Transcription factors often contain activation domains that interact with the basic transcription machinery. We have developed a functional screening strategy in mammalian cells to selectively isolate activation domains from a library of random DNA inserts. For this, sonicated DNA fragments are cloned next to the DNA binding domain of GAL4 factor in a plasmid that also contains the SV40 origin of replication. Pools of fusion protein clones are transfected into CV-1-5GT monkey cells containing an SV40 T antigen gene under the control of a promoter with GAL4 binding sites. Plasmids that express functional transactivating fusion proteins activate the T antigen gene, thus promoting selective amplification of the plasmid in the mammalian host cell line.
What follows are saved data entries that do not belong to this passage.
(** [if (e.target.checked && httpVersion === 'HTTP/1.1')] on the create
    page, [if (e.target.checked)] on the edit page. *)
Definition grpc_switches (s : UpstreamForm) (b : bool) : bool :=
  b && match pg with CreatePage => bool_decide (httpVersion s = Http11) | EditPage => true end.

Definition after_grpc (c : Compression) : Compression := match c with Deflate => Gzip | _ => c end.

Definition added_probes (s : UpstreamForm) (now : Z) : list ProbeCheckItem * jsstring :=
  match pg with
  | CreatePage => handleAddProbe now (newProbeType s) (newProbePath s) (newProbeStatus s) (probes s)
  | EditPage => (addProbe now (probes s), newProbePath s)
  end.

Definition added_nodes (s : UpstreamForm) (now : Z) : list UpstreamNode :=
  match pg with CreatePage => handleAddNode now (lbServers s) | EditPage => addLbServer now (lbServers s) end.

(** The handlers of the inputs. *)
Definition up_enter (s : UpstreamForm) (e : up_entry) : UpstreamForm :=
  {| name := match e with InName t => t | _ => name s end;
     description := match e with InDescription t => t | _ => description s end;
     type := match e with InType t => t | _ => type s end;
     singleAddress := match e with InSingle t => t | _ => singleAddress s end;
     algorithm := match e with InAlgorithm a => a | _ => algorithm s end;
     lbServers := match e with
                  | InAddNode now => added_nodes s now
                  | InNode i u => handleUpdateNode i u (lbServers s)
                  | InRemoveNode i => handleRemoveNode i (lbServers s)
                  | _ => lbServers s
                  end;
     externalFqdn := match e with InFqdn t => t | _ => externalFqdn s end;
     sniOverride := match e with InSniOverride b => b | _ => sniOverride s end;
     dynamicDns := match e with InDynamicDns b => b | _ => dynamicDns s end;
     internalSslEnabled := match e with InSsl b => b | _ => internalSslEnabled s end;
     verifyCert := match e with InVerify b => b | InMtls true => true | _ => verifyCert s end;
     sniHost := match e with InSniHost t => t | _ => sniHost s end;
     customCaEnabled := match e with InCustomCa b => b | _ => customCaEnabled s end;
     caCert := match e with InCert CaSlot c => cert_value c | _ => caCert s end;
     mTLS := match e with InMtls b => b | _ => mTLS s end;
     clientCert := match e with InCert ClientCertSlot c => cert_value c | _ => clientCert s end;
     clientCertFileName := match e with
                           | InCert ClientCertSlot c => cert_file_name pg (clientCertFileName s) c
                           | _ => clientCertFileName s
                           end;
     clientKey := match e with InCert ClientKeySlot c => cert_value c | _ => clientKey s end;
     clientKeyConfigured := clientKeyConfigured s;
     probes := match e with
               | InAddProbe now => (added_probes s now).1
               | InProbe i u => updateProbe i u (probes s)
               | InRemoveProbe i => handleRemoveProbe i (probes s)
               | _ => probes s
               end;
     newProbeType := match e with InProbeType t => t | _ => newProbeType s end;
     newProbePath := match e with
                     | InProbePath t => t
                     | InAddProbe now => (added_probes s now).2
                     | _ => newProbePath s
                     end;
     newProbeStatus := match e with InProbeStatus t => parse_or 200 t | _ => newProbeStatus s end;
     httpVersion := match e with
                    | InVersion v => v
                    | InGrpc b => if grpc_switches s b then Http2 else httpVersion s
                    | _ => httpVersion s
                    end;
     enableWebSocket := match e with
                        | InWebSocket b => b
                        | InGrpc b => if grpc_switches s b then false else enableWebSocket s
                        | _ => enableWebSocket s
                        end;
     enableSse := match e with InSse b => b | _ => enableSse s end;
     enableGrpc := match e with InGrpc b => b | _ => enableGrpc s end;
     requestCompression := match e with
                           | InCompression c => c
                           | InGrpc b => if grpc_switches s b then after_grpc (requestCompression s) else requestCompression s
                           | _ => requestCompression s
                           end;
     compressionMinBytes := match e with InMinBytes n => n | _ => compressionMinBytes s end;
     compressionLevel := match e with InLevel n => n | _ => compressionLevel s end;
     keepAliveConnections := match e with InKeepAlive t => parse_or 32 t | _ => keepAliveConnections s end;
     loading := loading s; loadError := loadError s; submitting := submitting s; errorMsg := errorMsg s |}.

(** When the input is on the page and enabled: the target of the chosen
    type, the TLS settings behind their switches, the probes (the create page
    has a row to type one, the edit page edits them in place) and the
    transport settings that the runtime has. *)
Definition target_offered (s : UpstreamForm) (e : up_entry) : bool :=
  match e with
  | InSingle _ => bool_decide (type s = SingleServer)
  | InAlgorithm _ | InAddNode _ | InNode _ _ => bool_decide (type s = LoadBalancer)
  | InRemoveNode _ => bool_decide (type s = LoadBalancer) && Nat.ltb 1 (length (lbServers s))
  | InFqdn _ | InSniOverride _ => bool_decide (type s = ExternalFqdn)
  | _ => true
  end.

Definition tls_offered (s : UpstreamForm) (e : up_entry) : bool :=
  match e with
  | InSniHost _ | InVerify _ | InMtls _ => internalSslEnabled s
  | InCustomCa _ => internalSslEnabled s && verifyCert s
  | InCert CaSlot _ => internalSslEnabled s && verifyCert s && customCaEnabled s
  | InCert _ _ => internalSslEnabled s && mTLS s
  | _ => true
  end.

Definition probe_offered (e : up_entry) : bool :=
  match e with
  | InProbeType _ | InProbePath _ | InProbeStatus _ => match pg with CreatePage => true | EditPage => false end
  | InProbe _ _ => match pg with CreatePage => false | EditPage => true end
  | _ => true
  end.

Definition transport_offered (s : UpstreamForm) (e : up_entry) : bool :=
  match e with
  | InCompression c => bool_decide (c = NoCompression)
  | InMinBytes _ | InLevel _ => negb (bool_decide (requestCompression s = NoCompression))
  | InVersion v => negb (bool_decide (v = Http3))
  | _ => true
  end.

Definition up_offered (s : UpstreamForm) (e : up_entry) : bool :=
  target_offered s e && tls_offered s e && probe_offered e && transport_offered s e.

Definition up_target (e : up_entry) : up_field :=
  match e with
  | InName _ => FName | InDescription _ => FDescription | InType _ => FType | InAlgorithm _ => FAlgorithm
  | InSingle _ => FSingle | InFqdn _ => FFqdn | InSniOverride _ => FSniOverride | InDynamicDns _ => FDynamicDns
  | InSsl _ => FSsl | InSniHost _ => FSniHost | InVerify _ => FVerify | InCustomCa _ => FCustomCa | InMtls _ => FMtls
  | InCert CaSlot _ => FCaCert | InCert ClientCertSlot _ => FClientCert | InCert ClientKeySlot _ => FClientKey
  | InProbeType _ => FProbeType | InProbePath _ => FProbePath | InProbeStatus _ => FProbeStatus
  | InCompression _ => FCompression | InMinBytes _ => FMinBytes | InLevel _ => FLevel | InVersion _ => FVersion
  | InWebSocket _ => FWebSocket | InSse _ => FSse | InGrpc _ => FGrpc | InKeepAlive _ => FKeepAlive
  | InAddNode _ | InNode _ _ | InRemoveNode _ => FServers
  | InAddProbe _ | InProbe _ _ | InRemoveProbe _ => FProbes
  end.

Definition up_also (e : up_entry) : list up_field :=
  match e with
  | InMtls _ => [FVerify]
  | InCert ClientCertSlot _ => [FClientCertFile]
  | InGrpc _ => [FVersion; FWebSocket; FCompression]
  | InAddProbe _ => [FProbePath]
  | _ => []
  end.

(** What an input shows, section by section. *)
Definition target_value (s : UpstreamForm) (f : up_field) : val :=
  match f with
  | FAlgorithm => VStr (algorithm_string (algorithm s)) | FSingle => VStr (singleAddress s)
  | FFqdn => VStr (externalFqdn s) | FSniOverride => VBool (sniOverride s) | FDynamicDns => VBool (dynamicDns s)
  | FServers => VArr (map node_val (lbServers s))
  | _ => VUndef
  end.

Definition tls_value (s : UpstreamForm) (f : up_field) : val :=
  match f with
  | FSsl => VBool (internalSslEnabled s) | FSniHost => VStr (sniHost s) | FVerify => VBool (verifyCert s)
  | FCustomCa => VBool (customCaEnabled s) | FMtls => VBool (mTLS s) | FCaCert => VStr (caCert s)
  | FClientCert => VStr (clientCert s) | FClientCertFile => VStr (clientCertFileName s) | FClientKey => VStr (clientKey s)
  | _ => VUndef
  end.

Definition probe_value (s : UpstreamForm) (f : up_field) : val :=
  match f with
  | FProbeType => VStr (probe_string (newProbeType s)) | FProbePath => VStr (newProbePath s)
  | FProbeStatus => VInt (newProbeStatus s) | FProbes => VArr (map probe_val (probes s))
  | _ => VUndef
  end.

Definition transport_value (s : UpstreamForm) (f : up_field) : val :=
  match f with
  | FCompression => VStr (compression_string (requestCompression s))
  | FMinBytes => VInt (compressionMinBytes s) | FLevel => VInt (compressionLevel s)
  | FVersion => VStr (version_string (httpVersion s)) | FWebSocket => VBool (enableWebSocket s) | FSse => VBool (enableSse s)
  | FGrpc => VBool (enableGrpc s) | FKeepAlive => VInt (keepAliveConnections s)
  | _ => VUndef
  end.

Definition up_value (s : UpstreamForm) (f : up_field) : val :=
  match f with
  | FName => VStr (name s) | FDescription => VStr (description s) | FType => VStr (type_string (type s))
  | FAlgorithm | FSingle | FFqdn | FSniOverride | FDynamicDns | FServers => target_value s f
  | FSsl | FSniHost | FVerify | FCustomCa | FMtls | FCaCert | FClientCert | FClientCertFile | FClientKey => tls_value s f
  | FProbeType | FProbePath | FProbeStatus | FProbes => probe_value s f
  | _ => transport_value s f
  end.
Using this method, we were able to select strong enhancer-type activation domains from the immediate early regions of two herpesviruses, namely pseudorabies virus and bovine herpesvirus 1. In both cases, the activation domains selected were homologues of the ICP4 regulatory protein of herpes simplex virus. The activation domain from pseudorabies virus is four times stronger than the activation domain of herpes simplex virus protein VP16 (Vmw65), making it the strongest activation domain characterized so far. This activator trap method should be useful for precisely localizing activation domain(s) in known factors, or to identify mammalian transcriptional adaptors that do not bind DNA and which may escape conventional detection methods.